This is a script I wrote for myself to help me in solving Kakuro puzzles. It finds all the digit combinations with given sum, for example:
$ ruby kakuro.rb 37 6 Combinations: [2, 5, 6, 7, 8, 9] [3, 4, 6, 7, 8, 9] In all: [6, 7, 8, 9] Never: [1]
It displays all of the digit combinations, then a list of digits that appear in every combination then a list of digits that never appear (these are very helpful hints when solving).
If you have already determined some of the digits, you can add them as additional parameters:
$ ruby kakuro.rb 20 4 3 6 Combinations: [2, 3, 6, 9] [3, 4, 6, 7] In all: [3, 6] Never: [1, 5, 8]
This lists only those 4-digit combinations with the sum of 20 that contain both 3 and 6, in this case there are only 2 such combinations (without these constraints there are 12).

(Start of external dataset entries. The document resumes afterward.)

(** Another try after the sweep. *)
Lemma alloc_or_sweep_spec a O B live j mp : small_core a O B live -> few a -> small_mempool_cache a !! j = Some mp ->
  exists ptr a', alloc_or_sweep a j = Some (ptr, a') /\ frame a a' /\
    ((ptr = NULL /\ small_core a' O B live) \/
     0 < ptr /\ forall n c, obj_ok a (SmallObj ptr n c j) -> small_core a' O B (SmallObj ptr n c j :: live)).
Proof.
  intros Hv Hf Hj. unfold alloc_or_sweep. destruct (alloc_from_spec a O B live j mp Hv Hf Hj) as (ptr & a1 & -> & Hf1 & H). cbn [mbind option_bind].
  destruct H as [(-> & Hv1 & Hfew1)|[Hp Hv1]].
  - cbn [Z.eqb]. destruct (sweep_spec a1 O B live Hv1 Hfew1) as (a2 & -> & Hf2 & Hv2 & Hfew2). cbn [mbind option_bind].
    destruct (frame_pool _ _ _ _ Hf1 Hj) as (mp1 & Hj1 & _). destruct (frame_pool _ _ _ _ Hf2 Hj1) as (mp2 & Hj2 & _).
    destruct (alloc_from_spec a2 O B live j mp2 Hv2 Hfew2 Hj2) as (ptr & a3 & E & Hf3 & H). exists ptr, a3. split; [done|].
    assert (Hf12 : frame a a2) by (by apply (frame_trans a a1)). split; [by apply (frame_trans a a2)|].
    destruct H as [(? & ? & _)|[Hp H]]; [by left|right]. split; [done|]. intros n c Ho. apply H. by apply (obj_ok_frame a).
  - rewrite (proj2 (Z.eqb_neq ptr NULL)) by lia. exists ptr, a1. split; [done|]. split; [done|]. by right.
Qed.

Lemma smalloc_spec a O B live n : small_inv a O B live -> few a -> waste_room a -> small_fits a n ->
  exists ptr a', smalloc a n = Some (ptr, a') /\
    ((ptr = NULL /\ small_inv a' O B live) \/
     exists x, 0 < ptr /\ obj_ptr x = ptr /\ obj_size x = n /\ small_inv a' O B (x :: live)).
Proof.
  intros [Hv Hw] Hf Hr [Hn Hfit]. unfold smalloc. destruct (Z.le_gt_cases n (objsize_max a)) as [Hle|Hgt].
  - destruct (mempool_search_spec a O B live n Hv ltac:(lia)) as (c & sp & Es & Hc & Hsz). rewrite Es, Hc. cbn [mbind option_bind].
    destruct (group_of_in _ _ a c sp (v_layout _ _ _ _ Hv) Hc) as (gi & g & Esg & Eg & Hgi & Hin & Gok & Gu).
    destruct (Gu c _ (shapes_of _ _ _ Hc) Hin) as (j & Ej & Hlends). cbn [pshape_of ps_used] in Ej. rewrite Ej. cbn [mbind option_bind].
    destruct (go_range _ _ _ Gok) as [[_ R] _]. rewrite length_fmap in R. destruct Hlends as (Hcj & _).
    destruct (lookup_lt_is_Some_2 (small_mempool_cache a) j) as [mp Hj]; [lia|]. rewrite Hj. cbn [mbind option_bind].
    pose proof (size_le _ _ _ _ _ _ _ _ Hv Hc Hj ltac:(lia)). rewrite (proj2 (Z.leb_le n _)) by lia.
    destruct (alloc_or_sweep_spec a O B live j mp Hv Hf Hj) as (ptr & a1 & E1 & Hf1 & H1). rewrite E1. cbn [mbind option_bind].
    destruct H1 as [[-> Hv1]|[Hp Hv1]].
    { cbn [Z.eqb]. eexists _, _. split; [done|]. left. split; [done|]. split; [done|]. destruct Hf1. by apply (waste_ok_static a). }
    rewrite (proj2 (Z.eqb_neq ptr NULL)) by lia.
    assert (Hok : obj_ok a (SmallObj ptr n c j)).
    { split; [done|]. split; [done|]. exists sp, mp. split_and!; [done|done| |lia]. rewrite Esg. symmetry.
      apply (go_pool _ _ _ Gok j _ (shapes_of _ _ _ Hj)). unfold in_group in *. lia. }
    specialize (Hv1 n c Hok). destruct (frame_pool _ _ _ _ Hf1 Hc) as (sp1 & Hc1 & _ & Ew & _).
    destruct (f_used _ _ Hf1 c j) as (u & Hu & Hju); [unfold used_at; by rewrite Hc|]. unfold used_at in Hu. rewrite Hc1 in Hu. cbn [mbind option_bind] in Hu.
    destruct (account_waste_spec a1 O B live ptr n c j sp1 u Hv1) as (a2 & -> & Hi2); [|done|done|done| |].
    { destruct Hf1. by apply (waste_ok_static a). }
    { rewrite Ew. by apply (Hr c). }
    cbn [mbind option_bind]. eexists _, _. split; [done|]. right. by exists (SmallObj ptr n c j).
  - assert (Es : small_mempool_search a n = None) by (unfold small_mempool_search; destruct (Z.gtb_spec n (objsize_max a)); [done|lia]).
    rewrite Es. destruct (get_large_hold _ _ _ n (v_hold _ _ _ _ Hv)) as (p & c' & -> & H); [lia|lia|]. cbn [mbind option_bind].
    destruct H as [[-> Hc']|[Hp Hc']].
    + cbn [Z.eqb]. eexists _, _. split; [done|]. left. split; [done|]. split; [|done]. apply (core_large a O B live); try done. apply (v_obj _ _ _ _ Hv).
    + rewrite (proj2 (Z.eqb_neq p NULL)) by lia. eexists _, _. split; [done|]. right. exists (LargeObj (slab_data p) n).
      pose proof slab_sizeof_eq. unfold slab_data. split_and!; [lia|done|done|]. split.
      * apply (core_large a O B live); [done| |done|].
        -- cbn [large mbind list_bind app]. unfold slab_from_data. by replace (p + slab_sizeof - slab_sizeof) with p by lia.
        -- intros x [->|Hx]%elem_of_cons; [done|by apply (v_obj _ _ _ _ Hv)].
      * intros i sp Hi. cbn [zsum foldr wasted]. by apply (Hw i sp).
Qed.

This script works a little bit differently. You give it a sum and the clues you have already gathered for each cell and it outputs all of the possible combinations for those constraints. I wrote it while simultaneously learning Haskell, so it may not be the most user friendly script ever :)
Currently there is no command line argument support, so you’ll have to edit the code to provide the arguments (to be precise it’s the pk function call at the end of main function).
The pk
function takes two arguments: an Int
(target sum) and a String
, listing the clues as digit sequences separated by spaces. Use underscore if you have no clues for given cell (which ultimately means the same as 123456789
). For example:
pk 22 "2 13 _ 135 7 45"
means that the sum is 22, you have already determined that there is a 2 in first cell, in the second cell there might be either 1 or 3, you have no clue about third cell and so on.
Please note that you don’t specify the number of cells, it is determined by the number of clues.